◆ **Material provided**
(** ** The code on the concrete inputs *)

Lemma float_neq (x y : float) : Prim2SF x <> Prim2SF y -> x <> y.
Proof.
  intros Hne Heq. apply Hne. now rewrite Heq.
Qed.

(** Scenario A of the specification: [alpha = 0.5], the new mean is 0.5
    and the new variance 1.25; all of it is exact in binary64. *)
Example scenario_A_result :
  m_cache_alpha scenario_A 1 = [0.5%float] /\
  mStep scenario_A (machine1 1%float 0%float 1%float) =
    (Returned, machine1 1%float 0.5%float 1.25%float).
Proof.
  split; vm_compute; reflexivity.
Qed.

(** C1 fails on the code, in two ways. With a threshold of 0 (scenario B)
    a component with [n[k] == 0] is not below the threshold: it is blended,
    [0/0] enters, and mean and variance are NaN, not the prior's 0 and 1.
    With a threshold of 1 (scenario C) it takes the low-occupancy branch:
    the mean is the prior's 2, but the variance is
    [1 + 2 - 2^2 = -1], not the prior's 1. *)
Lemma zero_occupancy_counterexample :
  (m_prior_gmm scenario_B = Some (machine1 1%float 0%float 1%float) /\
   update_means scenario_B = true /\
   update_variances scenario_B = true /\
   get (ss_n (m_ss scenario_B)) 0 = 0%float /\
   PrimFloat.leb 0%float
     (m_mean_var_update_responsibilities_threshold scenario_B) = true /\
   snd (mStep scenario_B (machine1 1%float 0%float 1%float)) =
     machine1 1%float nan nan /\
   nan <> 0%float /\ nan <> 1%float)
  /\
  (m_prior_gmm scenario_C = Some (machine1 1%float 2%float 1%float) /\
   update_means scenario_C = true /\
   update_variances scenario_C = true /\
   get (ss_n (m_ss scenario_C)) 0 = 0%float /\
   PrimFloat.leb 0%float
     (m_mean_var_update_responsibilities_threshold scenario_C) = true /\
   get2 (means (snd (mStep scenario_C (machine1 1%float 2%float 1%float))))
        0 0 = 2%float /\
   get2 (variances (snd (mStep scenario_C (machine1 1%float 2%float 1%float))))
        0 0 = (-1)%float /\
   (-1)%float <> 1%float).
Proof.
  repeat split; try (vm_compute; reflexivity);
    apply float_neq; vm_compute; discriminate.
Qed.

(** C3, on the code: the maximum likelihood weight of line 78 is [n[k]]
    over [(int32_t) T], not over [T].  While [0 <= T < 2^31] the cast keeps
    [T], and the committed weight is the stated one: the blend of [n[k] / T]
    with the prior weight, over the sum of the [K] blends (on any carrier).
    Scenario W has [T = 2^31] samples, all on component 0, and
    [alpha = [1/2, 0]]: the cast is [-2^31], the maximum likelihood weight
    of component 0 is [-1] where [n[0] / T] is 1, and [mStep] commits the
    weights [-1] and [2] where the blend of [n[k] / T] with the prior
    weights, renormalized, gives 3/5 and 2/5 (the doubles nearest to
    them). *)
Theorem weight_update_truncates_T :
  (forall (F : Type) (ops : DoubleOps F) (tr : MAP_GMMTrainer F)
          (prior gmm : GMMMachine F),
     m_prior_gmm tr = Some prior ->
     update_weights tr = true ->
     (0 <= ss_T (m_ss tr) < 2 ^ 31)%Z ->
     forall k, k < n_gaussians gmm ->
       get (weights (snd (mStep tr gmm))) k
         = stated_weight tr prior (n_gaussians gmm) k) /\
  m_prior_gmm scenario_W = Some (machine2 0.5%float 0.5%float) /\
  update_weights scenario_W = true /\
  ss_T (m_ss scenario_W) = (2 ^ 31)%Z /\
  int32_cast (ss_T (m_ss scenario_W)) = (- 2 ^ 31)%Z /\
  m_cache_alpha scenario_W 2 = [0.5%float; 0%float] /\
  m_cache_ml_weights scenario_W 2 = [(-1)%float; neg_zero] /\
  weights (snd (mStep scenario_W (machine2 0.5%float 0.5%float))) =
    [(-1)%float; 2%float] /\
  stated_weight scenario_W (machine2 0.5%float 0.5%float) 2 0 =
    0x1.3333333333333p-1%float /\
  stated_weight scenario_W (machine2 0.5%float 0.5%float) 2 1 =
    0x1.999999999999ap-2%float /\
  get (weights (snd (mStep scenario_W (machine2 0.5%float 0.5%float)))) 0
    <> stated_weight scenario_W (machine2 0.5%float 0.5%float) 2 0.
Proof.
  split.
  - intros F ops tr prior gmm Hp Hu HT k Hk.
    destruct (@weight_update_any_carrier F ops tr prior gmm Hp Hu)
      as (Hg & _ & Hw).
    assert (Hb : forall i, blend tr prior (n_gaussians gmm) i
                           = stated_blend tr prior (n_gaussians gmm) i).
    { intros i. unfold blend, stated_blend.
      rewrite int32_cast_small by lia. reflexivity. }
    rewrite (Hw k Hk), Hg. unfold stated_weight. rewrite (Hb k).
    now rewrite (tabulate_ext (blend tr prior (n_gaussians gmm))
                   (stated_blend tr prior (n_gaussians gmm))
                   (fun i _ => Hb i)).
  - repeat split; try (vm_compute; reflexivity).
    apply float_neq. vm_compute. discriminate.
Qed.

◆ **Task objective**
In the listing above, find the line with "[T], and the" and the line with "stated_weight scenario_W (machine2 0.5%float 0.5%float) 2 1", then reproduce both and every line between them exactly.

◆ **Output for this task**
    [T], and the committed weight is the stated one: the blend of [n[k] / T]
    with the prior weight, over the sum of the [K] blends (on any carrier).
    Scenario W has [T = 2^31] samples, all on component 0, and
    [alpha = [1/2, 0]]: the cast is [-2^31], the maximum likelihood weight
    of component 0 is [-1] where [n[0] / T] is 1, and [mStep] commits the
    weights [-1] and [2] where the blend of [n[k] / T] with the prior
    weights, renormalized, gives 3/5 and 2/5 (the doubles nearest to
    them). *)
Theorem weight_update_truncates_T :
  (forall (F : Type) (ops : DoubleOps F) (tr : MAP_GMMTrainer F)
          (prior gmm : GMMMachine F),
     m_prior_gmm tr = Some prior ->
     update_weights tr = true ->
     (0 <= ss_T (m_ss tr) < 2 ^ 31)%Z ->
     forall k, k < n_gaussians gmm ->
       get (weights (snd (mStep tr gmm))) k
         = stated_weight tr prior (n_gaussians gmm) k) /\
  m_prior_gmm scenario_W = Some (machine2 0.5%float 0.5%float) /\
  update_weights scenario_W = true /\
  ss_T (m_ss scenario_W) = (2 ^ 31)%Z /\
  int32_cast (ss_T (m_ss scenario_W)) = (- 2 ^ 31)%Z /\
  m_cache_alpha scenario_W 2 = [0.5%float; 0%float] /\
  m_cache_ml_weights scenario_W 2 = [(-1)%float; neg_zero] /\
  weights (snd (mStep scenario_W (machine2 0.5%float 0.5%float))) =
    [(-1)%float; 2%float] /\
  stated_weight scenario_W (machine2 0.5%float 0.5%float) 2 0 =
    0x1.3333333333333p-1%float /\
  stated_weight scenario_W (machine2 0.5%float 0.5%float) 2 1 =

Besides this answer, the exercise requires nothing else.